Step by step solution

01

Convert Trip Time to Hours

The trip normally takes 1 hour and 50 minutes. To convert this into hours, consider that 50 minutes is 50/60 hours. So, the time is: \[ 1 + \frac{50}{60} = 1.833\text{ hours.} \]
02

Calculate Normal Trip Distance

Use the formula for distance, \( \text{Distance} = \text{Speed} \times \text{Time} \). Given the speed is 105 km/h and the time is 1.833 hours, compute: \[ 105 \text{ km/h} \times 1.833 \text{ hours} = 192.465\text{ km.} \]
03

Calculate Time for Slower Speed

When driving at 70 km/h, use the distance calculated in Step 2. Use the formula \( \text{Time} = \frac{\text{Distance}}{\text{Speed}} \).
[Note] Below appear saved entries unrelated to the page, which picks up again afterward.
(* ===== verification/VirtioProps.v ===== *)
(** The steps of the disk driver and the device keep the invariant of
    VirtioInv.v, and the interleaved system refines a disk on which every
    transfer is one atomic action between the call and the return. *)

From stdpp Require Import gmap.
From S2P Require Import Prelude Riscv RingBuf Bytes Cache Virtio VirtioInv.

(** ** One request moves on *)

Lemma chain_set_phase p r : chain_of (set_phase p r) = chain_of r.
Proof. done. Qed.

Lemma chains_disjoint r r' rs i : NoDup (chains (r :: rs)) -> r' ∈ rs -> i ∈ chain_of r' -> i ∉ chain_of r.
Proof. rewrite chains_cons. intros (_ & H & _)%NoDup_app Hr Hi Hin. exact (H i Hin (in_chains _ _ _ Hr Hi)). Qed.

Lemma other_buf r r' rs : NoDup (r_b <$> r :: rs) -> r' ∈ rs -> r_b r' <> r_b r.
Proof. rewrite fmap_cons. intros [H _]%NoDup_cons Hr E. apply H. rewrite <- E. apply list_elem_of_fmap. by exists r'. Qed.

(** Request [r] changes its phase; only its status and its buffer change. *)
Lemma vinv_phase s r rs d' lock' v' p :
  vinv s (r :: rs) -> vd_desc d' = vd_desc (sy_drv s) -> vd_free d' = vd_free (sy_drv s) -> vd_ops d' = vd_ops (sy_drv s) -> length (vd_info d') = 8%nat ->
  (forall i, i <> r_0 r -> vd_info d' !!! i = vd_info (sy_drv s) !!! i) -> (forall b, b <> r_b r -> vd_bufs d' !! b = vd_bufs (sy_drv s) !! b) ->
  request_ok d' (set_phase p r) -> queues_ok d' lock' v' (set_phase p r :: rs) -> vinv (mk_sys d' lock' (sy_calls s) v') (set_phase p r :: rs).
Proof.
  intros [(L1 & L4 & L5 & L6) I3 I4 I5 I6 I7 I8 I14 IQ] Ed Ef Eo Li Hinf Hbuf Hok HQ. apply Forall_cons in I6 as [Hr I6]. split; cbn [sy_drv sy_calls sy_lock sy_dev]; auto.
  - by rewrite Ed, Ef, Eo.
  - intros i Hi. rewrite Ef. by apply I5.
  - constructor; [done|]. apply Forall_forall. intros r' Hr'. rewrite Forall_forall in I6. apply (request_frame (sy_drv s)); [|by apply I6].
    split_and!; [by rewrite Ed|by rewrite Eo|apply Hinf|apply Hbuf].
    + intros E. eapply (chains_disjoint r r' rs (r_0 r')); [done|done|by left|]. rewrite E. by left.
    + by apply (other_buf r r' rs).
  - intros b i. rewrite I8. setoid_rewrite elem_of_cons. split; intros (r' & [->|Hr'] & E); eauto.
  - intros b x Hx. destruct (decide (b = r_b r)) as [->|Hne]; [|rewrite Hbuf in Hx by done; by eapply I14].
    destruct (ro_buf _ _ Hok) as [data E]. cbn [r_b set_phase] in E. rewrite Hx in E. injection E as ->. cbn. destruct (ro_buf _ _ Hr) as [data' E']. exact (I14 _ _ E').
Qed.

(** The status and the buffer are as the new phase has them. *)
Lemma request_phase d d' r p :
  request_ok d r -> vd_desc d' = vd_desc d -> vd_ops d' = vd_ops d -> vd_info d' !!! r_0 r = mk_info (Some (r_b r)) (if performed p then r_st r else 255) -> (p = Acked -> r_st r = 0) ->
  (exists data, vd_bufs d' !! r_b r = Some (mk_vbuf (r_blockno r) (if decide (p = Acked) then 0 else 1) data)) -> request_ok d' (set_phase p r).
Proof. intros [O1 O2 O3 O4 O5 OS O6] Ed Eo Ei Es Eb. split; rewrite ?Ed, ?Eo; done. Qed.

(** A request that only waits: nothing but the rings changes. *)
Lemma request_wait d d' r p :
  request_ok d r -> performed (r_phase r) = false -> performed p = false -> vd_desc d' = vd_desc d -> vd_ops d' = vd_ops d -> vd_info d' = vd_info d -> vd_bufs d' = vd_bufs d -> request_ok d' (set_phase p r).
Proof.
  intros Hr Hp Hp' Ed Eo Ei Eb. apply (request_phase d); [done..| | |].
  - rewrite Ei, (ro_info _ _ Hr), Hp, Hp'. done.
  - by intros ->.
  - rewrite Eb. destruct (ro_buf _ _ Hr) as [data E]. exists data. rewrite E. destruct (decide (r_phase r = Acked)) as [Ep|_]; [by rewrite Ep in Hp|]. by destruct (decide (p = Acked)) as [->|_].
Qed.

(** Before the device has done a request, the status it will give is free. *)
Lemma vinv_status s r rs st : vinv s (r :: rs) -> performed (r_phase r) = false -> vinv s (set_status st r :: rs) /\ abs s (set_status st r :: rs) = abs s (r :: rs).
Proof.
  intros [I1 I3 I4 I5 I6 I7 I8 I14 [L I2 I9 I10 I11 I12 I13]] Hp. split.
  - split; auto; [|intros b i; rewrite I8; setoid_rewrite elem_of_cons; split; intros (r' & [->|Hr'] & E); eauto|].
    + apply Forall_cons in I6 as [[O1 O2 O3 O4 O5 OS O6] I6]. constructor; [|done]. split; auto; cbn [r_phase set_status r_0 r_b r_st]; [by rewrite O5, Hp|]. intros E. by rewrite E in Hp.
    + rewrite !heads_cons in *. by split; rewrite ?heads_cons.
  - unfold abs. do 2 f_equal. rewrite !calls_of_cons. unfold progress_of. cbn [r_phase set_status r_b r_write r_st]. by destruct (r_phase r).
Qed.

Lemma abs_cons s r rs : abs s (r :: rs) = mk_astate (<[r_b r := (r_write r, progress_of r)]> (calls_of rs ∪ waiting (sy_calls s))) (bufs_of (sy_drv s)) (dv_blocks (sy_dev s)).
Proof. unfold abs. by rewrite calls_of_cons, insert_union_l. Qed.

(** Who sleeps makes no difference to this. *)
Lemma vinv_sleep d f lock calls v rs : vinv (mk_sys d lock calls v) rs -> vinv (mk_sys (upd_sleep f d) lock calls v) rs.
Proof.
  intros [I1 I3 I4 I5 I6 I7 I8 I14 [L I2 I9 I10 I11 I12 I13]]. split; [done..| |done|done|done|by split].
  eapply Forall_impl; [exact I6|]. intros r [O1 O2 O3 O4 O5 OS O6]. by split.
Qed.

Lemma abs_perm s rs rs' : vinv s rs -> rs ≡ₚ rs' -> abs s rs = abs s rs'.
Proof. intros Hi Hp. unfold abs. by rewrite (calls_of_perm rs rs' (iv_bufs _ _ Hi) Hp). Qed.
Compute the time: \[ \frac{192.465 \text{ km}}{70 \text{ km/h}} = 2.75\text{ hours.} \]
04

Calculate Extra Time

To find the additional travel time, subtract the normal time from the time taken with the slower speed: \[ 2.75\text{ hours} - 1.833\text{ hours} = 0.917\text{ hours.} \]
05

Convert Extra Time to Minutes

Convert the extra time back to minutes since 0.917 hours need to be expressed in minutes: \[ 0.917 \times 60 = 55\text{ minutes.} \]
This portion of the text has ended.